(** Parts read back, after the parts and the text before them. *)
Lemma scan_parts l : parts_ok subject l = true -> forall parts text named,
  (text = [] \/ match l with Text _ :: _ => False | _ => True end) ->
  scan_all parts text (spell l) named =
    if named || names_a_field l then Ok (flush text parts ++ l) else Err (Refuse NoFields).
Proof.
  induction l as [|[t|f] l IH]; intros Hl parts text named Ht.
  - rewrite app_nil_r, orb_false_r. done.
  - destruct Ht as [->|[]]. cbn [parts_ok] in Hl. apply andb_true_iff in Hl as [[Hne Hn]%andb_true_iff Hl].
    apply negb_true_iff, bool_decide_eq_false in Hne. change (spell (Text t :: l)) with (spell_text t ++ spell l).
    rewrite scan_spelled. cbn [app]. rewrite IH; [|done|right; by destruct l as [|[]]].
    cbn [names_a_field existsb orb]. fold (names_a_field l). destruct (named || names_a_field l); [|done].
    destruct t as [|c t]; [done|]. cbn. by rewrite <- app_assoc.
  - cbn [parts_ok] in Hl. apply andb_true_iff in Hl as [[Hf Ha]%andb_true_iff Hl].
    change (spell (OfField f :: l)) with (PERCENT :: field_name f ++ spell l).
    rewrite scan_field by by destruct f. rewrite name_of_field by by apply spelled_apart. cbn [fst snd].
    pose proof (key_field_parse_name f Hf) as Hk.
    destruct (field_name f) as [|z name] eqn:En; [by destruct f|]. rewrite Hk.
    rewrite IH by (done || by left). rewrite orb_true_r. cbn. by rewrite <- app_assoc.
Qed.

(** *** What is read is what was written *)

Lemma spell_app l l' : spell (l ++ l') = spell l ++ spell l'.
Proof. unfold spell. by rewrite map_app, concat_app. Qed.

Lemma spell_text_app t t' : spell_text (t ++ t') = spell_text t ++ spell_text t'.
Proof. unfold spell_text. by rewrite map_app, concat_app. Qed.

Lemma spell_flush text parts : spell (flush text parts) = spell parts ++ spell_text text.
Proof. destruct text as [|c t]; cbn [flush]; [by rewrite app_nil_r|]. rewrite spell_app. unfold spell at 2. cbn. by rewrite app_nil_r. Qed.

(** Parts that end in a field, or are none. *)
Definition ends_field (parts : list KeyPart) : Prop := match last parts with Some (Text _) => False | _ => True end.

Lemma parts_ok_field parts f : parts_ok subject (parts ++ [OfField f]) = parts_ok subject parts && key_field_allowed subject f.
Proof.
  induction parts as [|[t|g] parts IH]; cbn [app parts_ok]; [by rewrite !andb_true_r| |].
  - rewrite IH. by destruct parts as [|[] parts]; cbn; destruct (negb _), (parts_ok _ _), (key_field_allowed _ _).
  - rewrite IH. assert (starts_apart (parts ++ [OfField f]) = starts_apart parts) as -> by by destruct parts.
    by destruct (key_field_allowed subject g), (starts_apart parts).
Qed.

────────────────────

- THE PROBLEM
For the string "change", search the preceding data and copy every line that includes it.

- RESPONSE AREA
    apply negb_true_iff, bool_decide_eq_false in Hne. change (spell (Text t :: l)) with (spell_text t ++ spell l).
    change (spell (OfField f :: l)) with (PERCENT :: field_name f ++ spell l).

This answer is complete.